USE="-bindist icu X staging -libprocy dvd alsa alsa-plugin cdr gdbm pulseaudio"

XFCE_PLUGINS="brightness clock trash"

VIDEO_CARDS="radeonsi fbdev amdgpu"

ALSA_CARDS="ali5451 als4000 atiixp atiixp-modem bt87x ca0106 cmipci emu10k1x ens1370 ens1371 es1938 es1968 fm801 hda-intel intel8x0 intel8x0m maestro3 trident usb-audio via82xx via82xx-modem ymfpci"

CAMERAS="*" 

INPUT_DEVICES="libinput keyboard mouse"

LANG="de_DE.utf8"

L10N="de de_DE"

LINGUAS="en de de_DE" 

LIRC_DEVICES="devinput"

MAKEOPTS="-j5"

# CPU_FLAGS_X86="aes avx avx2 fma3 mmx mmxext pclmul popcnt sse sse2 sse3 sse4_1 sse4_2 ssse3"

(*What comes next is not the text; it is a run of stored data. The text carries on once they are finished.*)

(** C18.  The repair of invalidated proofs ends (when no chain of consumers is infinite).
    An error is an error of the storage.  Otherwise, if there are invalidated outputs and
    peers, then for each transaction of such an output, once and for the first of its
    outputs that was reported, the peers are asked in order, never this host itself,
    until a proof is accepted; a proof that is refused does not end the search. *)
Theorem SyncInvalidatedOutputs_spec rank fuel topic w :
  MerkleProof.consumers_end (W := W) (Beef := Beef) rank -> (forall txid, rank txid < fuel)%nat ->
  exists r s', SyncInvalidatedOutputs fuel topic (mkSt w []) = Some (r, s') /\
    (r = Panic \/ exists found rest, trace s' = InvalidatedCall topic found :: rest /\
      match found with
      | Ok outpoints =>
          r = Ok tt /\ exists groups, searches (default [] (Peers <$> syncs !! topic)) groups rest /\ NoDup groups.*1 /\
            (forall txid outpoint, (txid, outpoint) ∈ groups ->
               head (filter (fun o => Txid o = txid) outpoints) = Some outpoint) /\
            (default [] (Peers <$> syncs !! topic) <> [] -> forall o, o ∈ outpoints -> Txid o ∈ groups.*1)
      | Err err => r = Err err /\ rest = []
      | Panic => False
      end).
Proof.
  intros Hend Hfuel. apply wp_returns. apply wp_bind, wp_observe. intros found w1 _.
  destruct found as [outpoints|err|]; [|by right; eexists _, _|by left].
  assert (Hnone : forall peers : list (list byte), (peers <> [] -> outpoints = []) -> Ok tt = Ok tt /\
    exists groups, searches peers groups [] /\ NoDup groups.*1 /\
      (forall txid outpoint, (txid, outpoint) ∈ groups -> head (filter (fun o => Txid o = txid) outpoints) = Some outpoint) /\
      (peers <> [] -> forall o, o ∈ outpoints -> Txid o ∈ groups.*1)).
  { intros peers Hp. split; [done|]. exists []. split_and!; [constructor..| |].
    - intros ? ? Hin. by apply not_elem_of_nil in Hin.
    - intros Hne o Ho. rewrite (Hp Hne) in Ho. by apply not_elem_of_nil in Ho. }
  case_bool_decide as Ho.
  { apply wp_ret. right. eexists _, _. split; [done|]. by apply Hnone. }
  destruct (syncs !! topic) as [syncConfig|]; [|apply wp_ret; right; eexists _, _; split; [done|]; by apply Hnone].
  cbn [fmap option_fmap option_map default]. case_bool_decide as Hpeers.
  { apply wp_ret. right. eexists _, _. split; [done|]. by apply Hnone. }
  apply wp_bind, wp_rangeMap. intros l Hl. eapply wp_mono; [by apply (searches_wp rank)|].
  intros r s' [->|[-> (tr & E & Hs)]]; [by left|]. right. eexists _, _. rewrite E. split; [done|]. split; [done|].
  exists l. split_and!; [done|rewrite Hl; apply NoDup_fst_map_to_list| |].
  - intros txid outpoint Hin. rewrite Hl in Hin. apply elem_of_map_to_list in Hin. by rewrite groupOutpointsByTxid_lookup in Hin.
  - intros _ o Hin. rewrite Hl. apply list_elem_of_fmap.
    destruct (groupOutpointsByTxid outpoints !! Txid o) as [o'|] eqn:Eg.
    + exists (Txid o, o'). split; [done|]. by apply elem_of_map_to_list.
    + rewrite groupOutpointsByTxid_lookup in Eg. assert (Hf : o ∈ filter (fun o' => Txid o' = Txid o) outpoints)
        by (by apply list_elem_of_filter).
      destruct (filter _ outpoints); [by apply not_elem_of_nil in Hf|discriminate].
Qed.

End PeerSync.

(** ** Two peers *)

Module Example.
Import EngineModel.

#[local] Instance txs : SDK Transaction := {| NewTransactionFromBytes := parse; TxID := treeID |}.

(** A peer that always announces the same output, which the storage has. *)
Definition announced : Output := mkOutput (nameOf [Byte.x01]) 0 0x4014000000000000.

#[local] Instance peer : Remote unit := {|
  rGetInitialResponse req w := (Ok (Some (mkInitialResponse [announced] (reqSince req))), w);
  rGetInitialReply _ w := (Err ErrNotImplemented, w);
  rRequestNode g o _ w :=
    (Ok (Some (mkNode g [Byte.x01] 0 (if bool_decide (Index o = 0) then [Byte.x01] else []) [] [] ∅)), w);
  rSubmitNode _ w := (Err ErrNotImplemented, w) |}.

#[local] Instance full : Storage unit := {|
  FindKnownUTXOs _ _ w := (Ok [], w);
  HasOutputs os w := (Ok (map (fun _ => true) os), w);
  HydrateGASPNode _ _ _ w := (Err ErrMissingInput, w);
  FindNeededInputs _ w := (Ok None, w);
  AppendToGraph _ _ w := (Ok tt, w);
  ValidateGraphAnchor _ w := (Ok tt, w);
  DiscardGraph _ w := (Ok tt, w);
  FinalizeGraph _ w := (Ok tt, w) |}.

(** The resolver names one advertisement of a host, in output 0 of a transaction. *)
Definition advertisement : OutputListItem := mkItem [Byte.x07] 0.

#[local] Instance peers : PeerNetwork unit Transaction := {|
  QueryPeers _ _ w := (Ok (mkAnswer AnswerTypeOutputList [advertisement] [] []), w);
  remoteOf _ _ := peer;
  storageOf _ := full;
  NewMerklePathFromBinary _ := Ok (mkPath 7 [mkElement (Some (nameOf [Byte.x01])) 0] []) |}.

#[local] Instance ads : Advertisers unit := {|
  CreateAdvertisements _ w := (Err ErrNotImplemented, w);
  FindAllAdvertisements _ w := (Ok [], w);
  RevokeAdvertisements _ w := (Err ErrNotImplemented, w);
  ParseAdvertisement script := Ok (Some (mkAd (str "SHIP") script (str "tm_ship"))) |}.

(** A transaction of one output, whose script is the address of a host. *)
#[local] Instance scripts : TransactionSDK Transaction := {|
  txIDOf := treeID;
  ParseBeef b := Ok (mkTransaction b None [] [Some (1, Some (str "https://other"))], None, Some (nameOf b));
  FindTransactionForSigningByHash t h := Some t;
  FindTransactionByHash t h := Some t;
  MergeBeef t _ := Ok t;
  AtomicBytes t _ := Ok (txBytes t);
  AtomicBEEF t := Ok (txBytes t);
  BEEF t := Ok (txBytes t);
  ComputeRoot _ h := Ok h;
  pathBytes _ := [] |}.

(** One invalidated output, and nothing else, is stored. *)
#[local] Instance invalidated : EngineStorage unit Transaction := {|
  InsertOutputs _ _ _ _ _ _ w := (Ok tt, w);
  FindOutput o _ _ _ w := (Ok None, w);
  FindOutputs os _ _ _ w := (Ok [], w);
  FindOutputsForTransaction _ _ w := (Ok [], w);
  FindUTXOsForTopic _ _ _ _ w := (Ok [], w);
  DeleteOutput o _ w := (Ok tt, w);
  MarkUTXOsAsSpent _ _ _ w := (Ok tt, w);
  UpdateConsumedBy o _ l w := (Ok tt, w);
  UpdateTransactionBEEF _ _ w := (Ok tt, w);
  UpdateOutputBlockHeight _ _ _ _ w := (Ok tt, w);
  InsertAppliedTransaction _ _ w := (Ok tt, w);
  DoesAppliedTransactionExist _ _ w := (Ok false, w);
  UpdateLastInteraction _ _ _ w := (Ok tt, w);
  GetLastInteraction _ _ w := (Ok 0, w);
  FindOutpointsByMerkleState _ _ _ w :=
    (Ok [mkOutpoint (nameOf [Byte.x01]) 0; mkOutpoint (nameOf [Byte.x01]) 1; mkOutpoint (nameOf [Byte.x02]) 1], w);
  LoadAncillaryBeef o w := (Ok o, w) |}.

Definition syncs : gmap (list byte) SyncConfiguration :=
  {[ str "tm" := mkSync SyncConfigurationPeers [str "https://host"; str "https://peer"] 1;
     str "tm_ship" := mkSync SyncConfigurationSHIP [] 1 ]}.

Lemma delivers_one (p topic : list byte) :
  GaspSync.delivers (W := unit) (Tx := Transaction) (H0 := remoteOf p topic) {[ mkOutpoint (nameOf [Byte.x01]) 0 ]}.
Proof.
  intros g o m w n w' txid E Etx. change (rRequestNode g o m w) with (rRequestNode (Remote := peer) g o m w) in E.
  cbn [rRequestNode peer] in E. injection E as <- _. vm_compute in Etx. discriminate.
Qed.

#CPU_FLAGS_X86="mmx sse sse2"

PORTDIR="/usr/portage"

DISTDIR="${PORTDIR}/distfiles"

PKGDIR="${PORTDIR}/packages"

GENTOO_MIRRORS="http://gentoo.modulix.net/gentoo/ ftp://ftp.wh2.tu-dresden.de/pub/mirrors/gentoo http://linux.rz.ruhr-uni-bochum.de/download/gentoo-mirror/"

```

Kernel ist 4.16Last edited by LuxJux on Mon May 21, 2018 2:52 am; edited 5 times in total

----------

## LuxJux

Nein, ich möchte kein x86-System haben.  Google hat mich mal wieder erschlagen.

I5-4590-Quad-64

----------

## LuxJux

```

>>> Emerging (2 of 416) sys-process/procps-3.3.15::gentoo

 * procps-ng-3.3.15.tar.xz BLAKE2B SHA512 size ;-) ...                                                           [ ok ]

>>> Unpacking source...

>>> Unpacking procps-ng-3.3.15.tar.xz to /var/tmp/portage/sys-process/procps-3.3.15/work

>>> Source unpacked in /var/tmp/portage/sys-process/procps-3.3.15/work

>>> Preparing source in /var/tmp/portage/sys-process/procps-3.3.15/work/procps-ng-3.3.15 ...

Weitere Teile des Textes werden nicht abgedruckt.